Updated: Sept. 17, 2023
Over the coming weeks, the ExxonMobil team will be in the area performing drilling activities and studies at a nearby location off Lawhon Road. The intent of these activities is to identify whether the subsurface geological make-up is conducive for safely storing carbon dioxide emissions (CO2) deep underground through a process called carbon capture and storage (CCS).
What is CCS? CCS is one of the most critical technologies needed to help meet society’s net-zero goals. It works by capturing CO2 from industrial sources that would otherwise be released into the atmosphere, and injects it into geologic formations deep underground for safe, secure and permanent storage.
Equipment is tentatively scheduled to arrive at the work location around the last week of September with activities commencing around early October. Activities at the location are tentatively scheduled to be completed around the middle of November.

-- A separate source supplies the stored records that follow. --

(* ===== verification/StatementTheory.v ===== *)
(** * Prepared statements: theory

    The types of the arguments a statement is executed with, whatever packet
    they come from; the round trip of the arguments from a client to the
    executor; the order they are handed over in. *)
From S2P Require Import Prelude GoStd Value Encoding Packet WireTheory Row MysqlText RowCodec RowTheory Auth Handshake HandshakeTheory ResultSet ResultSetTheory Statement.

(** ** Types *)

(** A value of the type of its parameter: nil, or of the family and within
    the width of the type. *)
Definition fits (typ : Z) (v : cell) : Prop :=
  match v with
  | None => True
  | Some (int64Value n) =>
      (typ = FieldTypeTiny ∧ inS 8 n) ∨ (typ ∈ [FieldTypeShort; FieldTypeYear] ∧ inS 16 n) ∨
      (typ ∈ [FieldTypeInt24; FieldTypeLong] ∧ inS 32 n) ∨ (typ = FieldTypeLongLong ∧ inS 64 n)
  | Some (float64Value _) => typ ∈ [FieldTypeFloat; FieldTypeDouble]
  | Some (decimalValue _) => typ ∈ [FieldTypeDecimal; FieldTypeNewDecimal]
  | Some (stringValue _) => typ = FieldTypeTime ∨ typ ∈ stmtStringTypes
  | Some (typedValue (stringValue _) ValueFamilyTime) => typ ∈ [FieldTypeTimestamp; FieldTypeDate; FieldTypeDateTime]
  | Some _ => False
  end.

Section Types.
Context {FT : FloatText} {DC : DecimalLib}.
Lemma onWire_conn {A} (m : M A) s c r : m (connOf s) = (c, r) → onWire m s = (withConn c s, r).
Proof. unfold onWire, onFront, onConn, connOf, withConn. by intros ->. Qed.

Lemma withConn_withConn c c' s : withConn c (withConn c' s) = withConn c s.
Proof. done. Qed.

(** The connection after a packet was read and its buffer given back. *)
Lemma recycle_read c buf : recycleReadPacket (setEphemeral ephemeralRead buf c) = (setEphemeral ephemeralUnused None c, Ok tt).
Proof. unfold recycleReadPacket, mbind, M_bind, get. simpl. by destruct c. Qed.

End Wire.

Section Answers.
Context {FT : FloatText} {DC : DecimalLib} {E : Type} {X : Executor E} {I : MapIter}.
Context (bufPool : Z → bytes) (tm : simpleTenantManager) (ParseOneStmt : bytes → outcome (list (outcome unit))).

#[local] Notation turn := (serveOne bufPool tm ParseOneStmt).

(** The connection of a turn whose packet is read. *)
Definition reading (buf : option bytes) (n : Z) (tail : bytes) (c : Conn) : Conn :=
  setEphemeral ephemeralRead buf (setSequence n (setIncoming tail c)).

Lemma serveOne_reads s wire data n tail :
  packets 0 wire data n → incoming (connOf s) = wire ++ tail → currentEphemeralPolicy (connOf s) = ephemeralUnused →
  ∃ buf, turn s = ExecuteCommand bufPool tm ParseOneStmt data (withConn (reading buf n tail (connOf s)) s).
Proof.
  intros Hp Hin Hpol.
  destruct (readEphemeralPacket_packets 0 wire data n (setSequence 0 (connOf s)) tail Hp) as [buf Eb]; [done..|].
  exists buf. unfold serveOne, mbind, SM_bind. rewrite (onWire_conn _ s (setSequence 0 (connOf s)) (Ok tt)) by done.
  rewrite (onWire_conn readEphemeralPacket (withConn (setSequence 0 (connOf s)) s) _ _ Eb), withConn_withConn. done.
Qed.

(** The commands that have a handler. *)
Definition handled : list Z :=
  [ComQuit; ComInitDB; ComQuery; ComPing; ComFieldList; ComPrepare; ComStmtExecute; ComStmtClose; ComStmtReset; ComSetOption].

(** C39: A command without a handler, such as COM_STMT_SEND_LONG_DATA or
    COM_RESET_CONNECTION, ends the connection: nothing is answered, the buffer
    of its packet is not given back, and the next read panics on it, whatever
    the client has sent after it. *)
Theorem unknown_command_ends s wire command args n tail :
  packets 0 wire (command :: args) n → incoming (connOf s) = wire ++ tail →
  currentEphemeralPolicy (connOf s) = ephemeralUnused → command ∉ handled →
  ∃ s', serve bufPool tm ParseOneStmt s = (s', Panic) ∧ outgoing (connOf s') = outgoing (connOf s) ∧
    incoming (connOf s') = tail ∧ sg_statements s' = sg_statements s ∧ sg_executor s' = sg_executor s.
Proof.
  intros Hp Hin Hpol Hno. destruct (serveOne_reads s wire (command :: args) n tail Hp Hin Hpol) as [buf E1].
  set (s1 := withConn (reading buf n tail (connOf s)) s) in *.
  assert (ExecuteCommand bufPool tm ParseOneStmt (command :: args) s1 = (s1, Ok tt)) as Eskip.
  { unfold ExecuteCommand, mbind, SM_bind, liftS. change (load (command :: args) 0) with (Ok (A := Z) command). cbv iota beta.
    unfold handled in Hno. rewrite !not_elem_of_cons in Hno.
    destruct Hno as (H0 & H1 & H2 & H3 & H4 & H5 & H6 & H7 & H8 & H9 & _).
    rewrite !(proj2 (Z.eqb_neq _ _)) by done. done. }
  assert (turn s1 = (withConn (setSequence 0 (connOf s1)) s1, Panic)) as Estop.
  { unfold serveOne, mbind, SM_bind. rewrite (onWire_conn _ s1 (setSequence 0 (connOf s1)) (Ok tt)) by done.
    by rewrite (onWire_conn readEphemeralPacket _ (setSequence 0 (connOf s1)) Panic). }
  unfold serve, incomingOf. fold (connOf s). rewrite Hin.
  destruct (length (wire ++ tail)) as [|k] eqn:El.
  { exfalso. assert (length wire = 0%nat) as E0 by (rewrite length_app in El; lia).
    inversion Hp; subst; rewrite length_app in E0; unfold header in E0; rewrite length_app in E0; simpl in E0; lia. }
  cbn [serveLoop]. rewrite E1, Eskip. exists (withConn (setSequence 0 (connOf s1)) s1). destruct k; cbn [serveLoop]; rewrite Estop; done.
Qed.
(** *** What is sent *)

Hypothesis pool_sizes : ∀ n, 0 ≤ n → len (bufPool n) = n.
(* ===== verification/ServingTheory.v ===== *)
(** * Serving a connection ends

    Every operation of the server comes to a result, an error or a panic, and
    none puts bytes back into the stream that is read.  A turn of the command
    loop takes a header off the stream, so that the loop ends with it.  The
    executor is an instance of a class with these laws, which the executor of
    the server satisfies over a runtime and a parser that come to an end.  The
    last part shows the same of the loops in which the client reads results
    and sends long texts. *)
From S2P Require Import Prelude GoStd Value Encoding Packet Row MysqlText RowCodec Auth Handshake ResultSet Statement Commands Redirect.

(** ** Outcomes *)

Definition returned {A} (o : outcome A) : Prop := match o with OutOfFuel => False | _ => True end.

Lemma returned_bind {A B} (m : outcome A) (f : A → outcome B) :
  returned m → (∀ a, m = Ok a → returned (f a)) → returned (m ≫= f).
Proof. destruct m; simpl; auto. Qed.

Create HintDb returned discriminated.
#[export] Hint Extern 0 (returned (Ok _)) => exact I : returned.

(** An outcome made of readers and cases. *)
Ltac returning :=
  lazymatch goal with
  | |- returned (mbind _ _) => apply returned_bind; [returning|intros ? ?; returning]
  | |- returned (match ?x with _ => _ end) => destruct x eqn:?; returning
  | |- returned (Ok _) => exact I
  | |- returned (Err _) => exact I
  | |- returned Panic => exact I
  | |- _ => auto with returned
  end.

Lemma returned_load data pos : returned (load data pos).
Proof. unfold load. returning. Qed.

Lemma returned_slice data lo hi : returned (slice data lo hi).
Proof. unfold slice. returning. Qed.

Lemma returned_store data pos b : returned (store data pos b).
Proof. unfold store. returning. Qed.
#[export] Hint Resolve returned_load returned_slice returned_store : returned.

Lemma returned_storeAll bs data pos : returned (storeAll data pos bs).
Proof. revert data pos. induction bs as [|b bs IH]; intros data pos; cbn [storeAll]; returning. Qed.
#[export] Hint Resolve returned_storeAll : returned.

Lemma returned_writeAll data pos bs : returned (writeAll data pos bs).
Proof. unfold writeAll. returning. Qed.

Lemma returned_copyAt data pos bs : returned (copyAt data pos bs).
Proof. unfold copyAt. returning. Qed.
#[export] Hint Resolve returned_writeAll returned_copyAt : returned.

(** The writers of a field. *)
Definition returningField (f : bytes → Z → outcome (bytes * Z)) : Prop := ∀ data pos, returned (f data pos).

Lemma returned_writeByte data pos v : returned (writeByte data pos v).
Proof. apply returned_writeAll. Qed.

Lemma returned_writeUint16 data pos v : returned (writeUint16 data pos v).
Proof. apply returned_writeAll. Qed.

Lemma returned_writeUint32 data pos v : returned (writeUint32 data pos v).
Proof. apply returned_writeAll. Qed.

Lemma returned_writeLenEncInt data pos v : returned (writeLenEncInt data pos v).
Proof. unfold writeLenEncInt. returning. Qed.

During this time, you may notice increased activities at the work location including the placement and operation of drilling equipment. When performing any type of work, ExxonMobil strives to be a good neighbor by ensuring we are completing it safely and minimizing any impacts on the local community.
Anticipated work schedule:
- End of September: Equipment is moved to work location.
- October: Activities at the site commence.
- Mid-November: Activities at the site completed.
Frequently Asked Questions:
Q: Why is this work taking place?
A: The intent of these activities is to identify whether the subsurface geological make-up is conducive for safely storing carbon dioxide emissions (CO2) deep underground through a process called carbon capture and storage.
Q: What is Carbon Capture and Storage and is it safe?
A: Carbon capture and storage is a safe and proven technology that ExxonMobil has more than 30 years of experience in. Carbon capture and storage technology works by capturing carbon dioxide (CO2) emissions from industrial sources before they can reach the atmosphere and safely transports them to a location where they can be injected thousands of feet under the earth’s surface into carefully selected geological formations where they can be permanently stored. Once underground, the CO2 is held in place by a thick seal rock and gradually transforms into solid minerals. To learn more, click here.
Q: What type of activities will be going on at the work location?
A: During this time, you may notice increased activities at the work location including the placement and operation of a drilling rig and associated equipment. When performing any type of work, ExxonMobil strives to be a good neighbor by ensuring we are completing it safely and minimizing any impacts on the local community.
Q: During this time will you be injecting carbon dioxide emissions (CO2) in the ground?
A: No, during these operations our team will not be injecting any carbon dioxide emissions (CO2) into the subsurface. These activities will focus on gathering the information required to help us identify whether the subsurface geological make-up of the area is conducive for storing CO2.
Q: How many individuals will be at the work location?
A: On average, we anticipate having between 20-30 workers at the job site during operations.
Q: What are the anticipated operational hours and schedule for this work?
A: To ensure we are minimizing our impact on the local community; we have structured a work schedule that will allow us to safely and efficiently reduce the duration of days needed to complete these activities. To achieve this goal, there will be periods of time where on-going operations throughout the day are needed, and we are committed to take the necessary steps to reduce community impacts from these activities.